Rezension

Diese Rezension enthält Spoiler. Klicken, um alle Spoiler auf dieser Seite lesbar zu schalten.

Ganz klein und ganz groß

No und ich - Delphine de Vigan

No und ich
von Delphine de Vigan

Bewertet mit 4.5 Sternen

Die 13-jährige Lou ist hochbegabt und hat zwei Klassen übersprungen – jetzt ist sie die kleinste und klügste Schülerin einer Klasse, in der alle anderen schon mitten in der Pubertät angekommen sind. Der Gedanke an ein Refarat über Obdachlosigkeit versetzt sie zunächst in Panik; aber dann beginnt sie, sich mit der 18jähringen No zu treffen und sie zu ihrem Leben auf der Straße zu befragen. Zwischen den beiden ungleichen Mädchen entspannt sich eine Freundschaft.

Lou ist eine ganz zauberhafte Heldin: Sie ist furchtbar klug und naiv, schwach und stark, behütet aufgewachsen und stammt doch aus einer von Trauer gezeichneten Familie. Wie ihr Freund Lucas sagt: Sie ist ganz klein und gleichzeitig ganz groß. Ein wenig habe ich mich an Greta Thunberg erinnert gefühlt. Sie findet sich nicht damit ab, dass No nicht zu helfen ist, und setzt alles daran, sie zu retten. Eine Weile sieht es sogar ganz gut aus, und auch No gibt alles, um sich ein neues Leben zu erobern – bis ihr endgültig der Boden unter den Füßen weggerissen wird.

Am Ende wird im Grunde klar, dass sie kaum je eine Chance hatte. Die Umstände ihrer Zeugung und Kindheit, die Gewalt, die ihr immer wieder von Männern angetan wird, zerstören sie und nehmen ihr alle Hoffnung, die die schlaue kleine Lou gesät hat.

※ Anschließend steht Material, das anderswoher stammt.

(* ===== verification/Volume.v ===== *)
(** * Volume: target tracking and pressure signal ([engines/volume/engine.py]) *)

From S2P Require Import Prelude Rounding PyFloat PyDecimal PyData PyValue Models Config.

#[local] Open Scope string_scope.
#[local] Open Scope list_scope.

Record VolumeWindowProgress : Type := mkWindow {
  w_target_notional : float; w_executed_notional : float; w_remaining_notional : float;
  w_progress_ratio : float; w_seconds_remaining : float }.

Record ExecutionPressureSignal : Type := mkSignal {
  ep_enabled : bool; ep_size_multiplier : float; ep_spread_multiplier : float;
  ep_urgency : float; ep_reason : string }.

Record VolumeProgressReport : Type := mkVolumeReport {
  vr_hourly : VolumeWindowProgress; vr_daily : VolumeWindowProgress; vr_weekly : VolumeWindowProgress;
  vr_participation_rate : float; vr_pressure : ExecutionPressureSignal }.

Record VolumeEngine : Type := mkVolumeEngine {
  ve_settings : VolumeSettings; ve_last_pressure_order_at : option datetime }.

Definition volume_update_settings (s : VolumeSettings) (e : VolumeEngine) : VolumeEngine :=
  mkVolumeEngine s (ve_last_pressure_order_at e).

(** The three window ends, for UTC times; day 0 of the epoch is a Thursday,
    [weekday() = 3]. *)
Definition next_hour (now : datetime) : datetime := ((now / seconds 3600 + 1) * seconds 3600)%Z.
Definition next_day (now : datetime) : datetime := ((now / seconds 86400 + 1) * seconds 86400)%Z.
Definition weekday (now : datetime) : Z := ((now / seconds 86400 + 3) mod 7)%Z.
Definition next_week (now : datetime) : datetime :=
  (now / seconds 86400 * seconds 86400 + (7 - weekday now) * seconds 86400)%Z.

Definition seconds_until_next_hour (now : datetime) : float := total_seconds (next_hour now - now).
Definition seconds_until_next_day (now : datetime) : float := total_seconds (next_day now - now).
Definition seconds_until_next_week (now : datetime) : float := total_seconds (next_week now - now).

(** [_target_window_seconds]: the window length guessed from the time left. *)
Definition target_window_seconds (w : VolumeWindowProgress) : float :=
  if fle (w_seconds_remaining w) (of_Z 3600) then of_Z 3600
  else if fle (w_seconds_remaining w) (of_Z 86400) then of_Z 86400
  else of_Z 604800.

(** [VolumeEngine._window] *)
Definition window (target executed remaining_seconds : float) : VolumeWindowProgress :=
  mkWindow target executed (fmax (of_Z 0) (fsub target executed))
    (if fle target (of_Z 0) then of_Z 1 else fmin (of_Z 1) (fdiv executed target))
    (fmax (of_Z 0) remaining_seconds).

(** [VolumeEngine._urgency] *)
Definition urgency (w : VolumeWindowProgress) : float :=
  if fle (w_target_notional w) (of_Z 0) then of_Z 0
  else
    let elapsed_ratio := fsub (of_Z 1) (fdiv (w_seconds_remaining w) (target_window_seconds w)) in
    let expected_progress := fmin (of_Z 1) (fmax (of_Z 0) elapsed_ratio) in
    fmax (of_Z 0) (fsub expected_progress (w_progress_ratio w)).

Definition no_pressure (reason : string) : ExecutionPressureSignal :=
  mkSignal false (of_Z 1) (of_Z 1) (of_Z 0) reason.

(** [VolumeEngine.pressure_signal] *)
Definition pressure_signal (s : VolumeSettings) (hourly daily weekly : VolumeWindowProgress)
    (participation external : float) : ExecutionPressureSignal :=
  if negb (vs_enabled s) then no_pressure "volume_engine_disabled"
  else if external_volume_required s && fle external (of_Z 0) then no_pressure "external_volume_required"
  else if fge participation (max_participation_rate s) then no_pressure "participation_limit_reached"
  else
    let u := fmax (fmax (urgency hourly) (urgency daily)) (urgency weekly) in
    if flt u (pressure_threshold s) then mkSignal true (of_Z 1) (of_Z 1) u "on_target"
    else mkSignal true (fmin (max_size_multiplier s) (fadd (of_Z 1) u))
           (fmax (flit 5 10) (fsub (of_Z 1) (fmul u (flit 25 100)))) u "behind_target".

(** [VolumeEngine.progress] *)
Definition progress (s : VolumeSettings) (now : datetime) (hourly daily weekly external : float) : VolumeProgressReport :=
  let h := window (hourly_target_notional s) hourly (seconds_until_next_hour now) in
  let d := window (daily_target_notional s) daily (seconds_until_next_day now) in
  let w := window (weekly_target_notional s) weekly (seconds_until_next_week now) in
  let participation := if fle external (of_Z 0) then of_Z 0 else fdiv daily external in
  mkVolumeReport h d w participation (pressure_signal s h d w participation external).

(** [VolumeEngine.can_apply_pressure_order] *)
Definition can_apply_pressure_order (now : datetime) (e : VolumeEngine) : VolumeEngine * bool :=
  let fire := (mkVolumeEngine (ve_settings e) (Some now), true) in
  match ve_last_pressure_order_at e with
  | None => fire
  | Some t =>
      if flt (total_seconds (now - t)) (Fin (inject_Z (min_seconds_between_pressure_orders (ve_settings e))))
      then (e, false) else fire
  end.

(** ** Lemmas *)

(** The window ends are the next boundaries: strictly ahead, at most a window away. *)
Lemma next_boundary now w : (0 < w)%Z -> let b := ((now / w + 1) * w)%Z in (now < b <= now + w)%Z /\ (b mod w = 0)%Z.
Proof.
  intros Hw b. pose proof (Z.div_mod now w ltac:(lia)). pose proof (Z.mod_pos_bound now w Hw).
  split; [nia|]. apply Z.mod_mul. lia.
Qed.

Lemma next_week_spec now :
  (now < next_week now <= now + seconds 604800)%Z /\ weekday (next_week now) = 0%Z.
Proof.
  unfold next_week, weekday, seconds.
  set (D := (86400 * 1000000)%Z). set (q := (now / D)%Z).
  assert (HD : (0 < D)%Z) by reflexivity.
  pose proof (Z.div_mod now D ltac:(lia)) as E. pose proof (Z.mod_pos_bound now D HD) as B. fold q in E.
  pose proof (Z.mod_pos_bound (q + 3) 7 ltac:(lia)) as W.
  assert (E7 : (604800 * 1000000 = 7 * D)%Z) by reflexivity. rewrite E7. split; [nia|].
  rewrite <- Z.mul_add_distr_r, Z.div_mul by lia.
  replace (q + (7 - (q + 3) mod 7) + 3)%Z with (q + 3 - (q + 3) mod 7 + 1 * 7)%Z by lia.
  rewrite Z.mod_add by lia. rewrite Zminus_mod, Z.mod_mod, Z.sub_diag by lia. done.
Qed.

(** Urgency is never negative and never NaN. *)
Lemma urgency_range w : fle (Fin 0) (urgency w) = true.
Proof.
  unfold urgency. case_match; [vm_compute; reflexivity|]. change (of_Z 0) with (Fin 0).
  by apply fmax_ge_l.
Qed.

Lemma fmax_nonneg x y : fle (Fin 0) x = true -> fle (Fin 0) (fmax x y) = true.
Proof.
  intros H. eapply fle_trans; [exact H|]. apply fmax_ge_l. by destruct x.
Qed.

(** ** Properties *)

(** For validated settings the pressure signal never shrinks the order
    size, never exceeds [max_size_multiplier], keeps the spread multiplier in
    [0.5, 1], and leaves both at 1 whenever it is disabled. *)
Theorem pressure_signal_bounds s h d w part ext :
  validate_volume s = Ok s ->
  let p := pressure_signal s h d w part ext in
  fle (Fin 1) (ep_size_multiplier p) = true /\
  fle (ep_size_multiplier p) (max_size_multiplier s) = true /\
  fle (flit 5 10) (ep_spread_multiplier p) = true /\ fle (ep_spread_multiplier p) (Fin 1) = true /\
  (ep_enabled p = false -> ep_size_multiplier p = Fin 1 /\ ep_spread_multiplier p = Fin 1) /\
  (fge part (max_participation_rate s) = true -> ep_enabled p = false).
Proof.
  intros V p. unfold validate_volume, volume_fields_ok in V. case_match; [|done]. clear V.
  repeat match goal with H : (_ && _)%bool = true |- _ => apply andb_prop in H as [H ?] end.
  assert (M : fle (Fin 1) (max_size_multiplier s) = true) by done.
  assert (HF : fle (flit 5 10) (Fin 1) = true) by (vm_compute; reflexivity).
  subst p. unfold pressure_signal, no_pressure. change (of_Z 1) with (Fin 1).
  destruct (vs_enabled s); cbn [negb]; [|by cbn].
  destruct (_ && _); [by cbn|].
  destruct (fge part (max_participation_rate s)); [by cbn|].
  set (u := fmax _ _). assert (U : fle (Fin 0) u = true).
  { unfold u. apply fmax_nonneg, fmax_nonneg, urgency_range. }
  destruct (flt u (pressure_threshold s)); cbn [ep_size_multiplier ep_spread_multiplier ep_enabled].
  { by cbn. }
  clearbody u. split_and!; try done.
  - apply fmin_glb; [done|]. right. apply (fadd_ge_l 1 u) in U. exact U.
  - apply fmin_le_l. by destruct (max_size_multiplier s).
  - apply fmax_ge_l. by vm_compute.
  - apply fmax_lub; [done|]. right. apply (fsub_le_l 1). 
    replace (flit 25 100) with (Fin (1 # 4)) by (vm_compute; reflexivity).
    destruct u as [q|[]|]; try done. apply fle_fin in U. apply (of_Q_mono 0 (q * (1 # 4))). lra.
Qed.

Lemma pressure_signal_bounds_witness :
  let s := rc_volume default_runtime_config in
  let w := window (of_Z 100) (of_Z 10) (of_Z 1) in
  fle (ep_size_multiplier (pressure_signal s w w w (of_Z 0) (of_Z 5))) (max_size_multiplier s) = true.
Proof. intros s w. apply pressure_signal_bounds. vm_compute. reflexivity. Defined.

(** Half an hour before midnight the daily window is measured against one
    hour instead of a day: a daily target half done looks exactly on schedule
    (urgency 0), while one minute before 23:00 the same progress has urgency
    above 0.45. *)
Theorem daily_urgency_collapses_in_last_hour :
  let at_ h m := seconds (h * 3600 + m * 60) in
  let u now := urgency (window (of_Z 1000) (of_Z 500) (seconds_until_next_day now)) in
  u (at_ 23 30)%Z = of_Z 0 /\ fgt (u (at_ 22 59)%Z) (flit 45 100) = true.
Proof. vm_compute. split; reflexivity. Qed.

Ein sehr trauriges Buch darüber, dass Freundschaft und Liebe nicht jeden retten können und sich auch nicht jeder selbst retten kann, das gleichzeitig sehr schön geschrieben ist und nur selten ins pathetische abrutscht. Das Ende fand ich sehr hoffnungslos; aber so ist es wohl realistischer.